Congratulations, you’ve landed that big interview. You haven’t sought for new employment for years but you were fortunate and we’re scheduled for the interview you wanted. Now, what can you expect and what should you do? There is no end to the many questions any interviewer could ask you; they could go any one of a dozen different directions with their queries. Some suggestions may include the following:
1) What do you do in your free time?
This is a very soft question, usually used just to break the ice. Just tell the interviewer exactly what you do when you are not working. Your free time activities have very little impact to the job, but your answer will give him/her some insight to your way of thinking.
2) How did you get your last job?
I have been asked this one several times. It kind of surprised me but I realized what they really wanted to know. They just wanted to know how serious I was about my job search. Did I wait for someone to contact me or did I pursue the new position?
3) Why did you leave?
Of course your new employer wants to know if you left your last job of your own free will or if you were terminated. If you are still employed be direct about telling them. Request them to be discreet about your search however.
4) Complete resume hierarchy.
You will most likely be asked to, in your own words, tell the interviewer what you have been doing. Be sure to have yourself a copy of your resume and know what is on it. If you could relate your last 20 years to the interviewer without looking you will leave a more positive impression. Just walk through your career explaining where, what business was it, your position, your primary duties / successes, how long were you there, why did you leave? Don’t be concerned, if your resume is truthful it will be difficult to go wrong.
5) What did you like best / least about your last job?
Be prepared with these; they can catch you off guard. You do not want to be in front of interviewers rolling your eyes and looking up at the ceiling as you scour your memory trying to find that one thing you liked least/best. Discover it before the interview.
6) Tell me about a problem you solved?
The interviewer just wants to know how you approach problems. Do you run? Do you react without reviewing the facts? Best answer is to recite a problem and say you looked at all the evidence and made the best decision.
7) How do you get people to cooperate?
They are looking for your people skills. How do you work with or manage someone who is a problem to everyone else? Can you control people like that? Think about telling them you bring the problem child into the fold as an integral member of the problem-solving group. You assigned him / her specific duties to keep them busy.
8) Tell me about a time when you went beyond the call of duty.
Your interviewer wants to know if you are willing to go above and beyond. If you were, how would you do it? Look back through your career and find that one instance where you put much more than was expected into a particular project. You spent extra hours, came in on the weekend, did someone else’s job, anything that was above and beyond.
9) Tell me about a time when you were swamped. How did you handle it?
The interviewer is searching to see how you handle yourself at times of stress. This question can often be a sign that whatever job you are applying for is going to be a fast paced, heavy assignment job. You may even re-consider your application. A suggested approach to answer this one would be to proclaim your delegation skills. Make it clear you surround yourself with people who are capable and if things get out of hand you share the demand. You might also add that you typically take work home.

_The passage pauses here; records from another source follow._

Lemma select_target_ok d places_a places_b :
  device_ok d → mem_ok (flash_at d) →
  ∃ name data d', select_target capacity_bytes PARTITIONS is_partition_allowed fs_task proxy d places_a places_b = Ret (name, data, d') ∧
    device_ok d' ∧ flash_at d' = flash_at d ∧
    ((name, data) = (firmware_a, places_a) ∨ places_b = Some data ∧ name = firmware_b) ∧
    (quiet d → usable d firmware_a → usable d firmware_b →
       quiet d' ∧ st_acquired (dv_storage d') = st_acquired (dv_storage d) ∧
       (∀ p, named PARTITIONS firmware_a p → blank_end p (flash_at d) → (name, data) = (firmware_a, places_a))).
Proof.
  intros Hd Hm. unfold select_target.
  destruct (read_partition_ok capacity_bytes PARTITIONS is_partition_allowed fs_task proxy Hparts d firmware_a Hd) as (ra & d1 & -> & Hd1 & Hm1 & Hb1 & Hq1). cbn [ebind].
  destruct (read_partition_ok capacity_bytes PARTITIONS is_partition_allowed fs_task proxy Hparts d1 firmware_b Hd1) as (rb & d2 & -> & Hd2 & Hm2 & Hb2 & Hq2). cbn [ebind].
  rewrite Hm1 in *. destruct (parse_ok_safe ra (Hb1 Hm)) as (oa & Ea & Ha). destruct (parse_ok_safe rb (Hb2 Hm)) as (ob & Eb & Hb). rewrite Ea. cbn [ebind]. rewrite Eb. cbn [ebind].
  destruct (choose_target_cases oa ob places_a places_b Ha Hb) as ([name data] & Ec & Ht). rewrite Ec. cbn [ebind].
  eexists name, data, d2. split; [done|]. split; [done|]. split; [done|].
  split; [destruct Ht as [?|(x & ? & [= -> ->])]; [by left|by right]|].
  intros Q Ua Ub. destruct (Hq1 Q (proj1 Ua)) as (Hra & Q1 & A1).
  { intros p Hp. destruct (proj2 Ua p Hp) as (? & ? & _). split; [done|lia]. }
  destruct (Hq2 Q1 (proj1 (usable_same d d1 _ A1 Ub))) as (_ & Q2 & A2).
  { intros p Hp. destruct (proj2 Ub p Hp) as (? & ? & _). split; [done|lia]. }
  split; [done|]. split; [congruence|]. intros p Hp Hblank. destruct (proj2 Ua p Hp) as (_ & Hs & _).
  rewrite (Hra p Hp), blank_not_parsed in Ea by done. injection Ea as <-. cbn in Ec. congruence.
Qed.

Lemma flash_table_ok fi target places_a places_b :
  fi_images fi ≠ [] → Forall (λ img, im_flash_addr img + fi_bootloader_file_offset fi < 2 ^ 32) (fi_images fi) →
  ∃ src l, flash_table fi target places_a places_b = Ret l ∧
    build_ftab (fi_ftab_base fi) src (fi_bootloader_sram_dest fi) (fi_bootloader_size fi) (ftab_entries (fi_images fi) places_a places_b) = Ret l.
Proof.
  intros Hne Hall. unfold flash_table.
  assert (∃ addr, match list_find (is_target target) (fi_images fi) with Some (_, img) => Ret (im_flash_addr img)
    | None => let! img := idx (fi_images fi) 0 in Ret (im_flash_addr img) end = Ret addr ∧ addr + fi_bootloader_file_offset fi < 2 ^ 32) as (addr & -> & Ha).
  { destruct (list_find _ _) as [[i img]|] eqn:Ef.
    - apply list_find_Some in Ef as (Hi & _ & _). eexists. split; [done|]. exact (Forall_lookup_1 _ _ _ _ Hall Hi).
    - destruct (fi_images fi) as [|img images]; [done|]. eexists. split; [done|]. by apply Forall_cons_1 in Hall as [? _]. }
  cbn [ebind]. unfold add32. rewrite decide_True by done. cbn [ebind]. eexists _, _. split; apply build_ftab_ok.
Qed.

(** Partitions with different names are apart. *)
Lemma named_apart name name' p p' x :
  named PARTITIONS name p → named PARTITIONS name' p' → until_zero (padded_name name) ≠ until_zero (padded_name name') →
  part_start p <= x < part_end p → x < part_start p' ∨ part_end p' <= x.
Proof.
  intros (c & Hf & Eo & Es) (c' & Hf' & Eo' & Es') Hne Hx. unfold storage_find_partition in *. apply list_find_Some in Hf as (Hc & Hn & _), Hf' as (Hc' & Hn' & _).
  destruct Hparts as (_ & _ & Hapart). unfold part_start, part_end in *. rewrite Eo, Es in Hx. rewrite Eo', Es'.
  destruct (Hapart _ _ _ _ Hc Hc') as [?|?]; [|lia|lia]. intros E. rewrite E in Hc. congruence.
Qed.

Lemma installed_mem_ok p data m m' : bytes_ok data → mem_ok m → installed p data m m' → mem_ok m'.
Proof.
  intros Hd Hm (_ & Hb & He & Ho) x. destruct (erase_length_spec (Z.of_nat (length data))) as [Hl _]; [lia|]. set (elen := erase_length _ _) in *.
  destruct (Z_lt_le_dec x (part_start p)); [rewrite Ho by lia; apply Hm|].
  destruct (Z_lt_le_dec x (part_start p + Z.of_nat (length data))).
  - assert (data !! Z.to_nat (x - part_start p) = Some (m' x)) as E.
    { rewrite <- Hb. rewrite lookup_bytes_at by lia. do 2 f_equal. lia. }
    by eapply Forall_lookup_1.
  - destruct (Z_lt_le_dec x (part_start p + elen)); [rewrite He by lia; const_u|rewrite Ho by lia; apply Hm].
Qed.

(** * An archive *)

Definition info_of (read_entry : string → option (list Z)) (parse_info : list Z → option FlashInfo) : option FlashInfo :=
  match read_entry "flash-info.json" with Some b => parse_info b | None => None end.

(** The bytes of an image, of which there are less than 4 GiB. *)
Definition content_ok (data : list Z) : Prop := bytes_ok data ∧ Z.of_nat (length data) < 2 ^ 32 - 4096.

(** The archive has an image, and its information names images. *)
Definition archive_ok (read_entry : string → option (list Z)) (parse_info : list Z → option FlashInfo) (places_a : list Z) : Prop :=
  read_entry "places.bin" = Some places_a ∧ content_ok places_a ∧
  (∀ data, second_image read_entry (info_of read_entry parse_info) = Some data → content_ok data) ∧
  (∀ fi, info_of read_entry parse_info = Some fi →
     fi_images fi ≠ [] ∧ Forall (λ img, im_flash_addr img + fi_bootloader_file_offset fi < 2 ^ 32) (fi_images fi)).

Definition fits_in (name : string) (len : Z) : Prop := ∀ p, named PARTITIONS name p → len <= pr_size_bytes p.

Lemma fits_erase d name len :
  usable d name → 0 <= len → fits_in name len → ∀ p, named PARTITIONS name p → part_in_chip capacity_bytes p ∧ erase_length len FLASH_ERASE_SIZE <= pr_size_bytes p.
Proof.
  intros [_ Hu] H0 Hf p Hp. destruct (Hu p Hp) as (? & ? & Hm). split; [done|]. specialize (Hf p Hp).
  unfold erase_length, FLASH_ERASE_SIZE in *. dlia.
Qed.

(** The memory after a partition was to be flashed. *)
Definition touched (name : string) (m m' : Mem) : Prop :=
  m' = m ∨ ∃ p, named PARTITIONS name p ∧ same_outside (part_start p) (part_end p) m m'.

Definition holds (name : string) (data : list Z) (m m' : Mem) : Prop := ∃ p, named PARTITIONS name p ∧ installed p data m m'.

Lemma flash_step d name data :
  device_ok d → content_ok data → ∃ r d', flash_partition capacity_bytes PARTITIONS is_partition_allowed fs_task proxy d name data = Ret (r, d') ∧ device_ok d' ∧ touched name (flash_at d) (flash_at d') ∧
    (r = Ok tt → holds name data (flash_at d) (flash_at d')) ∧
    (quiet d → usable d name → fits_in name (Z.of_nat (length data)) → r = Ok tt ∧ quiet d' ∧ st_acquired (dv_storage d') = st_acquired (dv_storage d)).
Proof.
  intros Hd [Hb Hl]. destruct (flash_partition_ok capacity_bytes PARTITIONS is_partition_allowed fs_task proxy Hparts d name data Hd Hb Hl)
    as (r & d' & E & Hd' & Ht & Hok & Hq).
  exists r, d'. split_and!; [exact E|exact Hd'|exact Ht|exact Hok|]. intros Q Hu Hf. apply Hq; [done|apply Hu|]. apply (fits_erase d name); [done|lia|done].
Qed.

Lemma run_flash_ok read_entry parse_info places_a d :
  device_ok d → mem_ok (flash_at d) → archive_ok read_entry parse_info places_a →
  ∃ out d' name data m1, run_flash capacity_bytes PARTITIONS is_partition_allowed fs_task proxy read_entry parse_info d = Ret (out, d') ∧ device_ok d' ∧
    ((name, data) = (firmware_a, places_a) ∨ second_image read_entry (info_of read_entry parse_info) = Some data ∧ name = firmware_b) ∧
    touched name (flash_at d) m1 ∧ touched "boot" m1 (flash_at d') ∧
    (out = FlashComplete → holds name data (flash_at d) m1 ∧
       match info_of read_entry parse_info with
       | None => flash_at d' = m1
       | Some fi => ∃ src l, build_ftab (fi_ftab_base fi) src (fi_bootloader_sram_dest fi) (fi_bootloader_size fi)
           (ftab_entries (fi_images fi) places_a (second_image read_entry (Some fi))) = Ret l ∧ holds "boot" l m1 (flash_at d')
       end) ∧
    (quiet d → usable d firmware_a → usable d firmware_b → usable d "boot" → fits_in "boot" FTAB_SIZE → fits_in name (Z.of_nat (length data)) →
       out = FlashComplete ∧ quiet d' ∧ st_acquired (dv_storage d') = st_acquired (dv_storage d)) ∧
    (quiet d → usable d firmware_a → usable d firmware_b →
       ∀ p, named PARTITIONS firmware_a p → blank_end p (flash_at d) → (name, data) = (firmware_a, places_a)).
Proof.
  intros Hd Hm (Ea & Hca & Hcb & Hinfo). unfold run_flash. rewrite Ea. fold (info_of read_entry parse_info). set (places_b := second_image _ _) in *.
  destruct (select_target_ok d places_a places_b Hd Hm) as (name & data & d1 & -> & Hd1 & Hm1 & Ht & Hq1). cbn [ebind].
  assert (content_ok data) as Hcd by (destruct Ht as [[= _ ->]|[? _]]; auto).
  destruct (flash_step d1 name data Hd1 Hcd) as (r & d2 & -> & Hd2 & Ht2 & Hok2 & Hq2). cbn [ebind]. rewrite Hm1 in *.
  assert (quiet d → usable d firmware_a → usable d firmware_b → ∀ p, named PARTITIONS firmware_a p → blank_end p (flash_at d) → (name, data) = (firmware_a, places_a)) as Hblank.
  { intros Q Ua Ub. by apply Hq1. }
  assert (quiet d → usable d firmware_a → usable d firmware_b → fits_in name (Z.of_nat (length data)) →
    r = Ok tt ∧ quiet d2 ∧ st_acquired (dv_storage d2) = st_acquired (dv_storage d)) as Hq2'.
  { intros Q Ua Ub Hf. destruct (Hq1 Q Ua Ub) as (Q1 & A1 & _). rewrite <- A1. apply Hq2; [done| |done].
    apply (usable_same d d1 name A1). destruct Ht as [[= -> _]|[_ ->]]; done. }
  destruct r as [[]|e].
  2:{ eexists _, d2, name, data, (flash_at d2). split_and!; [done|done|done|done|by left|done| |done]. intros Q Ua Ub _ _ Hf. by destruct (Hq2' Q Ua Ub Hf). }
  destruct (info_of read_entry parse_info) as [fi|] eqn:Ei.
  2:{ eexists _, d2, name, data, (flash_at d2). split_and!; [done|done|done|done|by left|intros _; split; [by apply Hok2|done]| |done].
      intros Q Ua Ub _ _ Hf. by destruct (Hq2' Q Ua Ub Hf). }
  destruct (Hinfo fi eq_refl) as [Hne Hall]. destruct (flash_table_ok fi name places_a places_b Hne Hall) as (src & l & -> & El). cbn [ebind].
  destruct (build_ftab_bytes _ _ _ _ _ _ El) as [Hlb Hll].
  destruct (flash_step d2 "boot" l Hd2) as (r3 & d3 & -> & Hd3 & Ht3 & Hok3 & Hq3); [split; [done|]; rewrite Hll; by vm_compute|]. cbn [ebind].
  assert (Z.of_nat (length l) = FTAB_SIZE) as Hlz by (rewrite Hll; apply Z2Nat.id; done). rewrite Hlz in Hq3.
  assert (quiet d → usable d firmware_a → usable d firmware_b → usable d "boot" → fits_in "boot" FTAB_SIZE → fits_in name (Z.of_nat (length data)) →
    r3 = Ok tt ∧ quiet d3 ∧ st_acquired (dv_storage d3) = st_acquired (dv_storage d)) as Hq3'.
  { intros Q Ua Ub Uc Hfc Hf. destruct (Hq2' Q Ua Ub Hf) as (_ & Q2 & A2). rewrite <- A2. apply Hq3; [done| |done]. by apply (usable_same d d2). }
  destruct r3 as [[]|e].
  - eexists _, d3, name, data, (flash_at d2). split_and!; [done|done|done|done|done| | |done].
    + intros _. split; [by apply Hok2|]. exists src, l. split; [exact El|by apply Hok3].
    + intros Q Ua Ub Uc Hfc Hf. destruct (Hq3' Q Ua Ub Uc Hfc Hf) as (_ & ? & ?). done.
  - eexists _, d3, name, data, (flash_at d2). split_and!; [done|done|done|done|done|done| |done].
    intros Q Ua Ub Uc Hfc Hf. by destruct (Hq3' Q Ua Ub Uc Hfc Hf).
Qed.
End device.

(** C13: what is flashed is what runs. An archive with one image is flashed to a
    device, whatever is on it. Whatever goes wrong on the way (lost calls and replies,
    commands of the flash that fail, a driver that dies), the bytes that change are in
    the partitions of the first slot and of the table; and when the host reports
    completion, the bootloader starts the image of the archive after the reset, with
    its segments loaded. When nothing goes wrong, completion is reported. *)
Theorem flashed_archive_runs capacity PARTITIONS allowed fs_task proxy read_entry parse_info d b bin fi img pa pboot :
  partitions_ok PARTITIONS → device_ok d → mem_ok (flash_at d) → archive_ok read_entry parse_info bin →
  build b = Ret bin → builder_ok b → segs_disjoint (b_segments b) → placement_ok b (im_flash_addr img) →
  info_of read_entry parse_info = Some fi → fi_images fi = [img] → im_ftab_slot img = FTAB_PLACES_SLOT_A →
  im_flash_addr img = MPI2_MAPPING_BASE + part_start pa →
  named PARTITIONS firmware_a pa → named PARTITIONS "boot" pboot → part_start pboot = 0 →
  ∃ out d', run_flash capacity PARTITIONS allowed fs_task proxy read_entry parse_info d = Ret (out, d') ∧
    (∀ x, flash_at d' x ≠ flash_at d x → part_start pa <= x < part_end pa ∨ part_start pboot <= x < part_end pboot) ∧
    (out = FlashComplete → ∃ o, bootloader_main (mapped (flash_at d')) = Ret o ∧
       boots (mapped (flash_at d')) (mkFlashed b (im_flash_addr img) (image_checksum b) STATE_DEFAULT_RAW) o) ∧
    (quiet d → usable capacity PARTITIONS allowed fs_task proxy d firmware_a → usable capacity PARTITIONS allowed fs_task proxy d firmware_b →
     usable capacity PARTITIONS allowed fs_task proxy d "boot" → FTAB_SIZE <= pr_size_bytes pboot → Z.of_nat (length bin) <= pr_size_bytes pa →
     out = FlashComplete).
Proof.
  intros Hparts Hd Hm Har Hbuild Hb Hdis Hpl Hi Himg Hslot Haddr Hna Hnb H0.
  destruct (run_flash_ok capacity PARTITIONS allowed fs_task proxy Hparts read_entry parse_info bin d Hd Hm Har) as (out & d' & name & data & m1 & E & Hd' & Ht & T1 & T2 & Hok & Hq & _).
  rewrite Hi in *. cbn [second_image] in Ht, Hok. rewrite Himg in Ht, Hok. cbn in Ht. destruct Ht as [[= -> ->]|[? _]]; [|done].
  assert (∀ p, named PARTITIONS firmware_a p → p = pa) as Ua by (intros p Hp; exact (named_unique _ _ _ _ Hp Hna)).
  assert (∀ p, named PARTITIONS "boot" p → p = pboot) as Ub by (intros p Hp; exact (named_unique _ _ _ _ Hp Hnb)).
  assert (same_outside (part_start pa) (part_end pa) (flash_at d) m1) as O1 by (destruct T1 as [->|(p & Hp & H)]; [apply same_outside_refl|by rewrite (Ua p Hp) in H]).
  assert (same_outside (part_start pboot) (part_end pboot) m1 (flash_at d')) as O2 by (destruct T2 as [->|(p & Hp & H)]; [apply same_outside_refl|by rewrite (Ub p Hp) in H]).
  exists out, d'. split; [exact E|]. split_and!.
  - intros x Hx. destruct (decide (part_start pa <= x < part_end pa)) as [?|Na]; [by left|]. right.
    destruct (decide (part_start pboot <= x < part_end pboot)) as [?|Nb]; [done|]. destruct Hx. rewrite O2, O1 by lia. done.
  - intros ->. destruct (Hok eq_refl) as [(p & Hp & Hfit & Hin1 & _) (src & l & El & (q & Hq2 & _ & Hin2 & _))]. rewrite (Ua p Hp) in Hin1, Hfit. rewrite (Ub q Hq2), H0 in Hin2.
    destruct (total_size_bin b bin (builder_offsets b Hb) Hbuild) as [Ebin Elen]. destruct Har as (_ & [_ Hlen] & _).
    cbn [ftab_entries] in El. rewrite decide_True in El by done. rewrite Hslot, Haddr in El. rewrite Haddr in Hpl |- *. rewrite wrap_small in El by (unfold is_u; lia).
    set (f := mkFlashed b (MPI2_MAPPING_BASE + part_start pa) (image_checksum b) STATE_DEFAULT_RAW).
    rewrite Elen in El. change (FTAB_PLACES_SLOT_A, MPI2_MAPPING_BASE + part_start pa, total_size b) with (slot_a f) in El.
    eapply (lone_image_boots (mapped (flash_at d')) f); [exact El| |].
    + change FTAB_ADDR with (MPI2_MAPPING_BASE + 0). by rewrite bytes_at_mapped.
    + apply flashed_intro; [done|done|done|lia|apply crc32_u32|const_u|]. rewrite bytes_at_mapped, <- Ebin. rewrite <- Hin1 at 2. apply bytes_at_ext. intros x Hx.
      apply O2. destruct (erase_length_spec (Z.of_nat (length bin))) as [He _]; [lia|].
      apply (named_apart PARTITIONS Hparts firmware_a "boot" pa pboot x Hna Hnb); [by vm_compute|]. unfold part_end, part_start in *. lia.
  - intros Q U1 U2 U3 F1 F2. apply Hq; [done..| |].
    + intros p Hp. by rewrite (Ub p Hp).
    + intros p Hp. by rewrite (Ua p Hp).
Qed.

10) How do you plan effectively?
This is another question designed to see how you would operate under a great deal of stress and schedule problems. They want to make certain you can effectively handle multi-tasking and varying responsibilities. Answers like Gantt charts, daily calendar, lists of tasks to do, project folders, all contribute to building your answer for this one. Whatever you do, don’t leave the impression that you are easily overwhelmed. Make them believe that you are very capable of stepping up and handling everything at once.
Who knows what questions you will be asked but these have been a few that I have seen used more than once in the past. I have used them myself when I interview. I don’t think you can ever be totally prepared, neither do I think you can over prepare. You just need to consider the characteristics of the position you are applying for and try to anticipate whatever they plan on asking you. Key to remember is have your answers prepared.